Write out the material below exactly, beginning at the line that contains "destruct (_ <?" and ending with its last line, both ends included; write nothing else.

### Records shown:
※ ※ ※

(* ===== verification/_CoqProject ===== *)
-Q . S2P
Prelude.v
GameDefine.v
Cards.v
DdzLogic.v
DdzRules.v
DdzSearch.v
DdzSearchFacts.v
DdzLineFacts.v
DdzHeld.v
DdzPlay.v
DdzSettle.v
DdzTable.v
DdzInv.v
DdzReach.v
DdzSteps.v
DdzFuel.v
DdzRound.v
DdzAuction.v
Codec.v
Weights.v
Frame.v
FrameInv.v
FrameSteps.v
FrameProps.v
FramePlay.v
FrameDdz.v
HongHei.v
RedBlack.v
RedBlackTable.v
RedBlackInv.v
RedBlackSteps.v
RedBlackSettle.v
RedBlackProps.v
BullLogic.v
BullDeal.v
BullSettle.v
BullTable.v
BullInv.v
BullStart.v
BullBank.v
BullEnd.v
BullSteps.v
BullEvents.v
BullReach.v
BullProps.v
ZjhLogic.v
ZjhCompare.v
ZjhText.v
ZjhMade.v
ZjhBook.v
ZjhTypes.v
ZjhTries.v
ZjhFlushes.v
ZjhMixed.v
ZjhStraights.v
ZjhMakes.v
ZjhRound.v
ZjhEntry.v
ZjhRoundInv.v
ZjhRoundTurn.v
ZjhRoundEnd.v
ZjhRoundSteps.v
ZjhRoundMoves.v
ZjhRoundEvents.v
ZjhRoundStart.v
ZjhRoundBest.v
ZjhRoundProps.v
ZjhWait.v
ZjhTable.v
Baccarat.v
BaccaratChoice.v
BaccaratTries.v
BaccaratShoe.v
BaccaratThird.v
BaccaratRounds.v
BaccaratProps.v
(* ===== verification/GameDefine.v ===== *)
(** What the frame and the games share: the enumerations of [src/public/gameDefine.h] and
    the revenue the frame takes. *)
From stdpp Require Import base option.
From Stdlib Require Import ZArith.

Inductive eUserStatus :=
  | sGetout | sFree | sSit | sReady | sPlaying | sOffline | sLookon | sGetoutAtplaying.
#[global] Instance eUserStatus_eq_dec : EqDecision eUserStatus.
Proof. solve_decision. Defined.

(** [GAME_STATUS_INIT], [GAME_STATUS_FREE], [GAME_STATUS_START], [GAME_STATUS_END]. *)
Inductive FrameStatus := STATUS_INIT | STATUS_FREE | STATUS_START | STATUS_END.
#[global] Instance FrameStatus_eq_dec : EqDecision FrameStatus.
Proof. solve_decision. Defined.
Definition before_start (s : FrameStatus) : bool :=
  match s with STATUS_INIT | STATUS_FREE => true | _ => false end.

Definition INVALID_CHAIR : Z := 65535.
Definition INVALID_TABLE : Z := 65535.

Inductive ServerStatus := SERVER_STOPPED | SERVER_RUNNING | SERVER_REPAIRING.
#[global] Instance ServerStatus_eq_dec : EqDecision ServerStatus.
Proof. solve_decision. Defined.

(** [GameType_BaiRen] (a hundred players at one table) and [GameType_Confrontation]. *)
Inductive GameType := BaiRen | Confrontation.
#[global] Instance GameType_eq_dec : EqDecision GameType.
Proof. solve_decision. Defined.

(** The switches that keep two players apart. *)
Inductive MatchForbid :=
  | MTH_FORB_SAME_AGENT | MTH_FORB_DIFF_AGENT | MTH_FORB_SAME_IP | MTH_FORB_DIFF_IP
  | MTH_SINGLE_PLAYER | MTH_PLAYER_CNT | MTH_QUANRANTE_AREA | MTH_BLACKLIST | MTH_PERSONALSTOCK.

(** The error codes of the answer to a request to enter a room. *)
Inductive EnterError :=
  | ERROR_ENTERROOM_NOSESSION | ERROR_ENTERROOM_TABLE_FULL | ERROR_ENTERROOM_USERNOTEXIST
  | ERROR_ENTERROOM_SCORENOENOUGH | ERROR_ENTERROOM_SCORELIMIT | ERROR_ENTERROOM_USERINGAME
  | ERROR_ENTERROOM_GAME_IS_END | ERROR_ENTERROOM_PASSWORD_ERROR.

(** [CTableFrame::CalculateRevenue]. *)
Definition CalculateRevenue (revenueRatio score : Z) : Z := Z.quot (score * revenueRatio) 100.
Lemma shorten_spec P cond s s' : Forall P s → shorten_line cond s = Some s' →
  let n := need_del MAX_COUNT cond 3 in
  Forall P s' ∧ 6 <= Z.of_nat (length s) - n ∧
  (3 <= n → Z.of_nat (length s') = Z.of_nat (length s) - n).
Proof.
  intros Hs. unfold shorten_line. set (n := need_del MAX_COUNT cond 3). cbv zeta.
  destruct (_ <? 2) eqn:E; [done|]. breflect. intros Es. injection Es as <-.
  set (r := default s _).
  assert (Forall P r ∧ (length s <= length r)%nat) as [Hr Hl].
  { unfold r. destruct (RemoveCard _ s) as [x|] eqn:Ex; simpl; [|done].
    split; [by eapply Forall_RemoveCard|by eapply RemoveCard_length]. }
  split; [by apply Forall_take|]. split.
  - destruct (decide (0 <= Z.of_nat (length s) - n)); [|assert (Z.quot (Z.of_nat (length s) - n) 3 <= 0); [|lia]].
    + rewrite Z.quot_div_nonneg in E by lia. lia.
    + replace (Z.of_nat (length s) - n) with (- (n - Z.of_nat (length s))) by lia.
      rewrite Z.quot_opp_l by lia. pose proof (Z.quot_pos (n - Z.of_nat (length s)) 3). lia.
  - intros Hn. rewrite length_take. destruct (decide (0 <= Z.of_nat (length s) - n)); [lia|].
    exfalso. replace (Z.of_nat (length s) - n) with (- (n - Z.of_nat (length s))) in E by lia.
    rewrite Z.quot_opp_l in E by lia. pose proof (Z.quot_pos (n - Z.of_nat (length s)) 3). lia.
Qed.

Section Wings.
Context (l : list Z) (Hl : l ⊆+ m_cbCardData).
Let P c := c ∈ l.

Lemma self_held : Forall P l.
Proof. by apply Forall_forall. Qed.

※ ※ ※

### Answer section:
  destruct (_ <? 2) eqn:E; [done|]. breflect. intros Es. injection Es as <-.
  set (r := default s _).
  assert (Forall P r ∧ (length s <= length r)%nat) as [Hr Hl].
  { unfold r. destruct (RemoveCard _ s) as [x|] eqn:Ex; simpl; [|done].
    split; [by eapply Forall_RemoveCard|by eapply RemoveCard_length]. }
  split; [by apply Forall_take|]. split.
  - destruct (decide (0 <= Z.of_nat (length s) - n)); [|assert (Z.quot (Z.of_nat (length s) - n) 3 <= 0); [|lia]].
    + rewrite Z.quot_div_nonneg in E by lia. lia.
    + replace (Z.of_nat (length s) - n) with (- (n - Z.of_nat (length s))) by lia.
      rewrite Z.quot_opp_l by lia. pose proof (Z.quot_pos (n - Z.of_nat (length s)) 3). lia.
  - intros Hn. rewrite length_take. destruct (decide (0 <= Z.of_nat (length s) - n)); [lia|].
    exfalso. replace (Z.of_nat (length s) - n) with (- (n - Z.of_nat (length s))) in E by lia.
    rewrite Z.quot_opp_l in E by lia. pose proof (Z.quot_pos (n - Z.of_nat (length s)) 3). lia.
Qed.

Section Wings.
Context (l : list Z) (Hl : l ⊆+ m_cbCardData).
Let P c := c ∈ l.

Lemma self_held : Forall P l.
Proof. by apply Forall_forall. Qed.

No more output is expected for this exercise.